The author, circa 1950

Back around the middle of the 20th century, when I played high school basketball, we were not allowed to cross the center line. There were six girls on a team, three forwards and three guards, all rooted in their own half of the court. Guards never took a shot – they couldn’t. They struggled to get the ball from the opposing forwards, then threw it across the line to their own forwards, who got the glory, what there was of it. We were not allowed to dribble – one bounce, that’s all you got – and there was no such thing as a point guard. I went to a small girls’ school with a tradition of (relatively) serious attention to sports: our basketball rivalry with a neighboring school dated all the way back to 1901. But we played by girls’ rules, of course; nobody crossed the center line until 1971, just before Title IX, when all the rules changed.

question-authority-angrygirlwear-295x300I’ve often thought that “Crossing the Center Line” would be a fine title for a memoir for someone who came of age in the 1950s and lived through second-wave feminism in the 70s. In adolescence and beyond, we lived by girls’ rules. Like most people in those days, born too soon for the “Question Authority” t-shirt, we pretty much accepted the rules that were handed down. Most of us didn’t ask why girls and boys played basketball or anything else by different rules, and no one bothered to explain it to us. I gathered from the murky atmosphere around the question that it had something to do with bodies. Ours were strangely vulnerable; there was a vague threat that too much running around might damage our female organs, make us unfit for marriage and maternity. What a great metaphor for mid-century female experience: restricted to half the space available on behalf of imagined potential motherhood!

What’s worse, it turned out to be a thoroughly misguided notion. We now know that young women who participate in athletics are less likely than others to smoke, drink, take drugs, or have to deal with an unwanted pregnancy. In later life they are less likely to develop breast cancer or osteoporosis. If you pay clippingattention to the real world, you have to notice that cheerleading is much more dangerous than basketball: between 1982 and 1997 (when girls used the full court), cheerleading produced 34 fatalities and catastrophic injuries in female players; basketball, only two. But gender rules have little to do with physical reality; they’re about power and place, about keeping women from taking up too much space.

Physiological rationales can be entertaining, though, and sometimes perversely enlightening. To begin with Aristotle, as so many have, “we should look upon the female state as being as it were a deformity, though one which occurs in the ordinary course of nature.” Moving forward a couple of millennia, Dudley Sargent MD* wrote in The Ladies Home Journal in 1912 that sports and exercise tended to broaden shoulders and develop muscles, making “women’s figures more masculine.” It was of even more concern to Sargent that the “mental and moral qualities” that accompanied such physical development were also masculine – qualities like “will, concentration, loyalty, grace, courage, strength and endurance.” Not to worry, though – careful regulation of such physical circumstances as distances run (the full court) and of training programs would prevent such unwelcome development.

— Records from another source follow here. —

(** The first entry of the table without a magic word. *)
Fixpoint free_entry (l : list at_socket) : nat :=
  match l with
  | s :: l => if sk_magic s then S (free_entry l) else O
  | [] => O
  end.

(** [sem_ok] and [mutex_ok]: the allocations of the notice and of the lock succeed. *)
Definition alloc_socket_by_device (n : net) (sem_ok mutex_ok : bool) : option nat * net :=
  let idx := free_entry (sockets n) in
  if (length (sockets n) <=? idx)%nat then (None, n) else
  let '(d, l) := alloc_empty_socket n (socket_list n) idx 0 in
  let s0 := get_sock n idx in
  let n := mk_net
    (<[idx := mk_sock true d (sk_type s0) AT_SOCKET_NONE 0 [] (recv_timeout s0) (send_timeout s0)
                0 0 0 (Z.of_nat idx)]> (sockets n)) l (nt_heap n) (nt_ub n) in
  if negb sem_ok then (None, n) else if negb mutex_ok then (None, n) else (Some idx, n).

(** [at_socket] for the types SOCK_STREAM and SOCK_DGRAM; the event callbacks are set. *)
Definition at_socket_open (n : net) (type : at_socket_type) (sem_ok mutex_ok : bool) : Z * net :=
  match alloc_socket_by_device n sem_ok mutex_ok with
  | (None, n) => (-1, n)
  | (Some i, n) =>
      let n := upd_sock n i (λ s,
        mk_sock (sk_magic s) (sk_socket s) type AT_SOCKET_OPEN (recv_notice s) (recvpkt_list s)
          (recv_timeout s) (send_timeout s) (rcvevent s) (sendevent s) (errevent s) (user_data s)) in
      (sk_socket (get_sock n i), n)
  end.

Definition free_socket (n : net) (i : nat) : net :=
  let n := at_recvpkt_all_delete n i in
  let d := sk_socket (get_sock n i) in
  let n := mk_net (sockets n)
    (match at_get_socket n d with Some j => filter (λ k, k ≠ j) (socket_list n) | None => socket_list n end)
    (nt_heap n) (nt_ub n) in
  upd_sock n i (λ _, zero_sock).

(** * Callbacks of the driver *)

(** [rt_sem_release] when no thread waits. *)
Definition sem_release (v : Z) : Z := if v <? RT_SEM_VALUE_MAX then v + 1 else v.

Definition at_recv_notice_cb (mem : bool) (n : net) (i : nat) (p : buff) (bfsz : Z) : net :=
  let s := get_sock n i in
  if negb (sk_magic s) || bool_decide (sk_state s = AT_SOCKET_CLOSED) then rt_free n p else
  let '(result, n) := at_recvpkt_put mem n i p bfsz in
  if negb (result =? RT_EOK) then rt_free n p else
  let n := upd_sock n i (λ s, set_notice (sem_release (recv_notice s)) s) in
  at_do_event_changes n i AT_EVENT_RECV true.

Definition at_closed_notice_cb (n : net) (i : nat) : net :=
  if negb (sk_magic (get_sock n i)) then n else
  let n := at_do_event_changes n i AT_EVENT_RECV true in
  let n := at_do_event_changes n i AT_EVENT_ERROR true in
  upd_sock n i (λ s, set_notice (sem_release (recv_notice s)) (set_state AT_SOCKET_CLOSED s)).

(** * Operations *)

(** The network and the AT client whose URC handlers change it. *)
Definition sys : Type := net * at_client net.

(** The driver: the replies of the module during each wait are an argument, the rest of them
    a result. *)
Class SocketOps : Type := {
  op_connect : sys → nat → list Z → Z → at_socket_type → bool → list (list Z) → Z * list (list Z) * sys;
  op_close : sys → nat → list (list Z) → Z * list (list Z) * sys;
  op_send : sys → nat → list Z → list (list Z) → Z * list (list Z) * sys
}.

Section ops.
Context `{SocketOps}.

Definition on_net (s : sys) (f : net → net) : sys := (f s.1, s.2).

(** [at_closesocket]; [at_shutdown] is the same without the delay. *)
Definition at_closesocket (s : sys) (socket : Z) (env : list (list Z)) : Z * sys :=
  match at_get_socket s.1 socket with
  | None => (-1, s)
  | Some i =>
      let last_state := sk_state (get_sock s.1 i) in
      let s := on_net s (λ n, upd_sock n i (set_state AT_SOCKET_CLOSED)) in
      let '(r, _, s) :=
        if bool_decide (last_state = AT_SOCKET_CLOSED) then (0, env, s) else op_close s i env in
      (if r =? 0 then 0 else -1, on_net s (λ n, free_socket n i))
  end.

Definition at_connect (s : sys) (socket : Z) (ip : list Z) (port : Z) (env : list (list Z)) : Z * sys :=
  match at_get_socket s.1 socket with
  | None => (-1, s)
  | Some i =>
      if negb (bool_decide (sk_state (get_sock s.1 i) = AT_SOCKET_OPEN))
      then (-1, on_net s (λ n, at_do_event_changes n i AT_EVENT_ERROR true)) else
      let '(r, _, s) := op_connect s i ip port (sk_type (get_sock s.1 i)) true env in
      if r <? 0 then (-1, on_net s (λ n, at_do_event_changes n i AT_EVENT_ERROR true))
      else (0, on_net s (λ n,
              at_do_event_changes (upd_sock n i (set_state AT_SOCKET_CONNECT)) i AT_EVENT_SEND true))
  end.

(** [at_sendto] without an address ([at_send]). *)
Definition at_send (s : sys) (socket : Z) (data : list Z) (env : list (list Z)) : Z * sys :=
  if bool_decide (data = []) then (-1, s) else
  match at_get_socket s.1 socket with
  | None => (-1, s)
  | Some i =>
      let fail s := (-1, on_net s (λ n, at_do_event_changes n i AT_EVENT_ERROR true)) in
      let send s :=
        let '(len, _, s) := op_send s i data env in
        if len <? 0 then fail s else (len, s) in
      match sk_type (get_sock s.1 i) with
      | AT_SOCKET_TCP =>
          match sk_state (get_sock s.1 i) with
          | AT_SOCKET_CLOSED => (0, s)
          | AT_SOCKET_CONNECT | AT_SOCKET_OPEN => send s
          | _ => fail s
          end
      | AT_SOCKET_UDP => send s
      | AT_SOCKET_INVALID => fail s
      end
  end.

(** The loop of [at_recvfrom]; each wait on the notice takes one list of arrivals, and when
    none brings a notice (or none is left) the wait times out. *)
Fixpoint recv_loop (s : sys) (i : nat) (mem : list Z) (len : Z) (dontwait : bool) (env : list (list Z))
    : Z * list Z * sys :=
  if bool_decide (sk_state (get_sock s.1 i) = AT_SOCKET_CLOSED) then (0, mem, s) else
  let s := on_net s (λ n, upd_sock n i (set_notice 0)) in
  let '(recv_len, mem, n) := at_recvpkt_get (recv_line_buf (cl_rd s.2)) s.1 i mem len in
  let s : sys := (n, s.2) in
  if 0 <? recv_len then
    (recv_len, mem,
     on_net s (λ n, if bool_decide (recvpkt_list (get_sock n i) = [])
                    then at_do_event_clean n i AT_EVENT_RECV else n))
  else if dontwait then (-1, mem, s)
  else
    match env with
    | [] => (-1, mem, s)
    | bytes :: env =>
        let s : sys := feed s bytes in
        if 0 <? recv_notice (get_sock s.1 i)
        then recv_loop (on_net s (λ n, upd_sock n i (λ k, set_notice (recv_notice k - 1) k))) i mem len dontwait env
        else (-1, mem, s)
    end.

(** [at_recvfrom] without an address ([at_recv]). *)
Definition at_recv (s : sys) (socket : Z) (mem : list Z) (len : Z) (dontwait : bool) (env : list (list Z))
    : Z * list Z * sys :=
  if len =? 0 then (0, mem, s) else
  match at_get_socket s.1 socket with
  | None => (-1, mem, s)
  | Some i =>
      let '(r, mem, s) := recv_loop s i mem len dontwait env in
      (r, mem, if r <=? 0 then on_net s (λ n, at_do_event_changes n i AT_EVENT_ERROR true) else s)
  end.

Women, Sargent opined, cannot stand physical or mental stress: hard training and vigorous competition might help them succeed, but such success would come “at a fearful cost to themselves and eventually to their children.” [*Thanks to Helen Wheelock at Women’s Hoops Blog for the excellent timeline, and the link to Dr. Sargent!]

I guess I was right to suspect that our sports and games were governed by rules enforced by threats to our unborn children, threats proclaimed by Aristotle, Sargent, and many, many more. It was not all about sports and games, of course. In the bloody academic infighting of the 1980s, women who were struggling to cross that center line referred among themselves to the “boys’ rules” and “girls’ rules” that seemed to govern promotion and tenure. For those of us of a certain age, the metaphor works pretty well across the board. We grew up with girls’ rules, fought to break out of them, and now observe and frequently rejoice at the consequences.

Moriah Jefferson

Moriah Jefferson

In recent years I’ve become a devoted follower of the UConn women’s basketball program and of successive versions of their teams. I’m not alone: UConn has legions of gray-haired fans (known to my elder daughter as “fangrans”) who regularly attend their home games and sometimes even follow the team to the site of the Final Four. I’ve been watching the Connecticut women for more than ten years now, and most of the time I’ve watched them win. They’re incredibly good – fast, strong, smart. It’s a joy to see those muscled young bodies move around the court – running, dribbling, jumping, shooting. It’s a special pleasure to watch one of their gifted point guards – think Sue Bird, Moriah Jefferson, or – now – Crystal Dangerfield! – take a pass from one of the six-footers under the basket and run the length of the gym, finishing her journey with a stylish layup.

mone-davis-first-pitch

Girls rule!

Interviewed last summer, after her great season as a Little League pitching star, Mo’ne Davis said she wants to become a point guard at UConn. I’m already looking forward to watching her run the ball down the full court, unrestrained by the center line.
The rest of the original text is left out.